(* ===== verification/StoreEvents.v ===== *)
(** * The event log (src/internal/store/events.go)

    Recording, searching, paging and pruning. [sql_like] is the LIKE operator
    of SQLite with an ESCAPE character: [%] matches any text, [_] any one
    character, and letters compare without case in ASCII. *)
From S2P Require Import Prelude GoStrings Api Db Docker World Sim.
Open Scope Z_scope.

Definition DefaultEventLimit : Z := 50.
Definition MaxEventLimit : Z := 200.

Record EventQuery := {
  eq_Cursor : string;
  eq_Limit : Z;
  eq_Event : NotificationEvent;
  eq_Container : string;
  eq_Stack : string;
  eq_Search : string
}.

Definition with_cursor (c : string) (q : EventQuery) : EventQuery :=
  {| eq_Cursor := c; eq_Limit := eq_Limit q; eq_Event := eq_Event q; eq_Container := eq_Container q;
     eq_Stack := eq_Stack q; eq_Search := eq_Search q |}.

(** ** LIKE *)
Definition backslash : ascii := "\".

Fixpoint escapeLike (s : string) : string :=
  match s with
  | EmptyString => ""
  | String c t =>
      if Ascii.eqb c backslash || Ascii.eqb c "%" || Ascii.eqb c "_"
      then String backslash (String c (escapeLike t))
      else String c (escapeLike t)
  end.

Inductive like_tok := LAny | LOne | LChar (c : ascii).

(** A pattern that ends in the escape character matches nothing. *)
Fixpoint like_tokens (esc : ascii) (p : string) : option (list like_tok) :=
  match p with
  | EmptyString => Some []
  | String c t =>
      if Ascii.eqb c esc then
        match t with
        | EmptyString => None
        | String d t' => cons (LChar d) <$> like_tokens esc t'
        end
      else if Ascii.eqb c "%" then cons LAny <$> like_tokens esc t
      else if Ascii.eqb c "_" then cons LOne <$> like_tokens esc t
      else cons (LChar c) <$> like_tokens esc t
  end.

Fixpoint any_suffix (f : string -> bool) (s : string) : bool :=
  f s || match s with EmptyString => false | String _ t => any_suffix f t end.

Fixpoint like_match (p : list like_tok) (s : string) : bool :=
  match p with
  | [] => String.eqb s ""
  | LAny :: p' => any_suffix (like_match p') s
  | LOne :: p' => match s with EmptyString => false | String _ t => like_match p' t end
  | LChar c :: p' =>
      match s with
      | EmptyString => false
      | String d t => Ascii.eqb (lower_ascii c) (lower_ascii d) && like_match p' t
      end
  end.

(** [s LIKE p ESCAPE esc] *)
Definition sql_like (esc : ascii) (p s : string) : bool :=
  match like_tokens esc p with Some t => like_match t s | None => false end.

(** ** Cursors *)
Definition encodeEventCursor (createdAt id : Z) : string := Itoa createdAt +:+ "_" +:+ Itoa id.

Definition bad_cursor (c : string) : error := errorf ("bad cursor " +:+ quoted c).

Definition decodeEventCursor (cursor : string) : result (Z * Z) :=
  match Cut cursor "_" with
  | None => Fail (bad_cursor cursor)
  | Some (a, b) =>
      match Atoi a with
      | None => Fail (bad_cursor cursor)
      | Some createdAt =>
          match Atoi b with
          | None => Fail (bad_cursor cursor)
          | Some id => Ok (createdAt, id)
          end
      end
  end.

(** ** The accessors *)
Definition AppendEvent (now : Z) (ev : Event) : Sql Event := fun d =>
  let created := if ev_CreatedAt ev =? 0 then now else ev_CreatedAt ev in
  let id := db_event_seq d + 1 in
  let ev' := {| ev_ID := id; ev_Event := ev_Event ev; ev_Title := ev_Title ev; ev_Body := ev_Body ev;
                ev_ContainerName := ev_ContainerName ev; ev_StackID := ev_StackID ev; ev_CreatedAt := created |} in
  (set_log d (db_settings d) (db_events d ++ [ev']) id, Ok ev').

(** The WHERE conditions that select by content. *)
Definition matches (q : EventQuery) (e : Event) : bool :=
  (String.eqb (eq_Event q) "" || String.eqb (ev_Event e) (eq_Event q))
  && (String.eqb (eq_Container q) "" || String.eqb (ev_ContainerName e) (eq_Container q))
  && (String.eqb (eq_Stack q) "" || String.eqb (ev_StackID e) (eq_Stack q))
  && (String.eqb (eq_Search q) ""
      || let like := "%" +:+ escapeLike (eq_Search q) +:+ "%" in
         sql_like backslash like (ev_Title e) || sql_like backslash like (ev_Body e)).

(** [created_at < ? OR (created_at = ? AND id < ?)] *)
Definition older (k : Z * Z) (e : Event) : bool :=
  (ev_CreatedAt e <? k.1) || ((ev_CreatedAt e =? k.1) && (ev_ID e <? k.2)).

(** [ORDER BY created_at DESC, id DESC] *)
Definition newer (a b : Event) : bool := older (ev_CreatedAt a, ev_ID a) b.

Definition page_limit (q : EventQuery) : Z :=
  let limit := if eq_Limit q <=? 0 then DefaultEventLimit else eq_Limit q in
  if MaxEventLimit <? limit then MaxEventLimit else limit.

Definition page_of (limit : nat) (rows : list Event) : EventPage :=
  if (limit <? length rows)%nat then
    {| ep_Items := firstn limit rows;
       ep_NextCursor := match rows !! (limit - 1)%nat with
                        | Some last => encodeEventCursor (ev_CreatedAt last) (ev_ID last)
                        | None => ""
                        end |}
  else {| ep_Items := rows; ep_NextCursor := "" |}.

Definition event_rows (p : Event -> bool) (d : DB) : list Event :=
  sort_slice newer (select_rows p (db_events d)).

Definition ListEvents (q : EventQuery) : Sql EventPage := fun d =>
  let limit := Z.to_nat (page_limit q) in
  let run p := (d, Ok (page_of limit (firstn (limit + 1) (event_rows p d)))) in
  if String.eqb (eq_Cursor q) "" then run (matches q)
  else match decodeEventCursor (eq_Cursor q) with
       | Fail err => (d, Fail err)
       | Ok k => run (fun e => matches q e && older k e)
       end.

Definition PruneEventsOlderThan (cutoff : Z) : Sql Z := fun d =>
  if cutoff <=? 0 then (d, Ok 0)
  else let p := fun e => ev_CreatedAt e <? cutoff in
       (set_log d (db_settings d) (delete_rows p (db_events d)) (db_event_seq d),
        Ok (Z.of_nat (rows_affected p (db_events d)))).

(** ** A search finds exactly the rows that contain the text *)
Lemma lower_special c : Ascii.eqb (lower_ascii c) (lower_ascii c) = true.
Proof. apply Ascii.eqb_refl. Qed.

Lemma like_tokens_escaped q rest toks :
  like_tokens backslash rest = Some toks ->
  like_tokens backslash (escapeLike q +:+ rest) = Some (map LChar (list_ascii_of_string q) ++ toks).
Proof.
  intros Hr. induction q as [|c q IH]; [done|]. cbn [escapeLike].
  destruct (Ascii.eqb c backslash || Ascii.eqb c "%" || Ascii.eqb c "_") eqn:E.
  - cbn [String.append like_tokens]. rewrite Ascii.eqb_refl, IH. done.
  - apply orb_false_iff in E as [[E1 E2]%orb_false_iff E3].
    cbn [String.append like_tokens]. rewrite E1, E2, E3, IH. done.
Qed.

Lemma like_any_end s : any_suffix (like_match []) s = true.
Proof. induction s as [|c s IH]; [done|]. cbn [any_suffix]. by rewrite IH, orb_true_r. Qed.

Lemma like_literal q s :
  like_match (map LChar (list_ascii_of_string q) ++ [LAny]) s = HasPrefix (ToLower s) (ToLower q).
Proof.
  revert s. induction q as [|c q IH]; intros s; cbn -[Ascii.eqb any_suffix].
  - rewrite like_any_end. done.
  - destruct s as [|d s]; [done|]. rewrite IH. unfold HasPrefix. cbn [ToLower strip_prefix].
    by destruct (Ascii.eqb (lower_ascii c) (lower_ascii d)).
Qed.

Lemma any_suffix_contains q s :
  any_suffix (fun t => HasPrefix (ToLower t) (ToLower q)) s = Contains (ToLower s) (ToLower q).
Proof. induction s as [|c s IH]; cbn [any_suffix ToLower Contains]; [by rewrite orb_false_r|by rewrite IH]. Qed.

Lemma search_like q s :
  sql_like backslash ("%" +:+ escapeLike q +:+ "%") s = Contains (ToLower s) (ToLower q).
Proof.
  unfold sql_like. change ("%" +:+ escapeLike q +:+ "%") with (String "%" (escapeLike q +:+ "%")).
  cbn [like_tokens]. change (Ascii.eqb "%" backslash) with false. change (Ascii.eqb "%" "%") with true. cbn iota.
  rewrite (like_tokens_escaped q "%" [LAny]) by done.
  change (any_suffix (like_match (map LChar (list_ascii_of_string q) ++ [LAny])) s = Contains (ToLower s) (ToLower q)).
  rewrite <- any_suffix_contains. induction s as [|c s IH]; cbn [any_suffix]; rewrite like_literal; [done|].
  by rewrite IH.
Qed.

(** What a query asks for. *)
Definition wanted (q : EventQuery) (e : Event) : Prop :=
  (eq_Event q = "" \/ ev_Event e = eq_Event q)
  /\ (eq_Container q = "" \/ ev_ContainerName e = eq_Container q)
  /\ (eq_Stack q = "" \/ ev_StackID e = eq_Stack q)
  /\ (eq_Search q = "" \/ Contains (ToLower (ev_Title e)) (ToLower (eq_Search q)) = true
      \/ Contains (ToLower (ev_Body e)) (ToLower (eq_Search q)) = true).

Lemma matches_wanted q e : matches q e = true <-> wanted q e.
Proof.
  unfold matches, wanted. cbv zeta. rewrite !search_like, !andb_true_iff, !orb_true_iff, !String.eqb_eq. tauto.
Qed.

(** ** The order of the log *)
Lemma older_spec k e : older k e = true <-> ev_CreatedAt e < k.1 \/ (ev_CreatedAt e = k.1 /\ ev_ID e < k.2).
Proof. unfold older. rewrite orb_true_iff, andb_true_iff, !Z.ltb_lt, Z.eqb_eq. done. Qed.

Lemma newer_spec a b :
  newer a b = true <-> ev_CreatedAt b < ev_CreatedAt a \/ (ev_CreatedAt b = ev_CreatedAt a /\ ev_ID b < ev_ID a).
Proof. apply older_spec. Qed.

Lemma newer_false a b :
  newer a b = false <-> ev_CreatedAt a < ev_CreatedAt b \/ (ev_CreatedAt a = ev_CreatedAt b /\ ev_ID a <= ev_ID b).
Proof. rewrite <- not_true_iff_false, newer_spec. lia. Qed.

Lemma newer_asym a b : newer a b = true -> newer b a = false.
Proof. rewrite newer_spec, newer_false. lia. Qed.

Lemma newer_negtrans a b c : newer b a = false -> newer c b = false -> newer c a = false.
Proof. rewrite !newer_false. lia. Qed.

Lemma event_rows_sorted p d : StronglySorted (fun a b => newer b a = false) (event_rows p d).
Proof. apply sort_slice_sorted; [apply newer_asym|apply newer_negtrans]. Qed.

Lemma event_rows_elem p d e : e ∈ event_rows p d <-> e ∈ db_events d /\ p e = true.
Proof. unfold event_rows. by rewrite sort_slice_elem_of, elem_of_select. Qed.

(** Selecting from sorted rows sorts the selected rows. *)
Lemma sort_insert_select (p : Event -> bool) x l :
  StronglySorted (fun a b => newer b a = false) l ->
  List.filter p (sort_insert newer x l) =
  if p x then sort_insert newer x (List.filter p l) else List.filter p l.
Proof.
  induction 1 as [|y l Hl IH Hy]; simpl; [by destruct (p x)|].
  destruct (newer y x) eqn:Eyx; simpl.
  - rewrite IH. destruct (p x), (p y); simpl; rewrite ?Eyx; done.
  - destruct (p x) eqn:Ex; [|done]. destruct (p y) eqn:Ey; simpl; [by rewrite Eyx|].
    destruct (List.filter p l) as [|z l'] eqn:Ef; [done|]. simpl.
    replace (newer z x) with false; [done|]. symmetry. apply (newer_negtrans x y z Eyx).
    rewrite Forall_forall in Hy. apply Hy.
    assert (Hz : z ∈ List.filter p l) by (rewrite Ef; left). apply list_elem_of_In, filter_In in Hz as [Hz _].
    by apply list_elem_of_In.
Qed.

Lemma sort_slice_select (p : Event -> bool) l :
  sort_slice newer (List.filter p l) = List.filter p (sort_slice newer l).
Proof.
  induction l as [|x l IH]; simpl; [done|].
  rewrite sort_insert_select; [|apply sort_slice_sorted; [apply newer_asym|apply newer_negtrans]].
  rewrite <- IH. by destruct (p x).
Qed.

Lemma event_rows_and p p' d :
  event_rows (fun e => p e && p' e) d = List.filter p' (event_rows p d).
Proof.
  unfold event_rows, select_rows. rewrite !sort_slice_select.
  induction (sort_slice newer (db_events d)) as [|x l IH]; simpl; [done|].
  destruct (p x); simpl; rewrite IH; done.
Qed.

(** Event ids are unique and fit in 64 bits, as do the times. *)
Record events_wf (d : DB) : Prop := {
  ew_ids : NoDup (map ev_ID (db_events d));
  ew_seq : forall e, e ∈ db_events d -> ev_ID e <= db_event_seq d;
  ew_int : forall e, e ∈ db_events d -> in_int64 (ev_ID e) = true /\ in_int64 (ev_CreatedAt e) = true
}.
+++++
- **Exercise description**
Starting from the line holding "induction l as [|x l IH]; simpl; [done|].", restate the remaining lines of the data word for word, including the last.

- **The completed task**
  induction l as [|x l IH]; simpl; [done|].
  rewrite sort_insert_select; [|apply sort_slice_sorted; [apply newer_asym|apply newer_negtrans]].
  rewrite <- IH. by destruct (p x).
Qed.

Lemma event_rows_and p p' d :
  event_rows (fun e => p e && p' e) d = List.filter p' (event_rows p d).
Proof.
  unfold event_rows, select_rows. rewrite !sort_slice_select.
  induction (sort_slice newer (db_events d)) as [|x l IH]; simpl; [done|].
  destruct (p x); simpl; rewrite IH; done.
Qed.

(** Event ids are unique and fit in 64 bits, as do the times. *)
Record events_wf (d : DB) : Prop := {
  ew_ids : NoDup (map ev_ID (db_events d));
  ew_seq : forall e, e ∈ db_events d -> ev_ID e <= db_event_seq d;
  ew_int : forall e, e ∈ db_events d -> in_int64 (ev_ID e) = true /\ in_int64 (ev_CreatedAt e) = true
}.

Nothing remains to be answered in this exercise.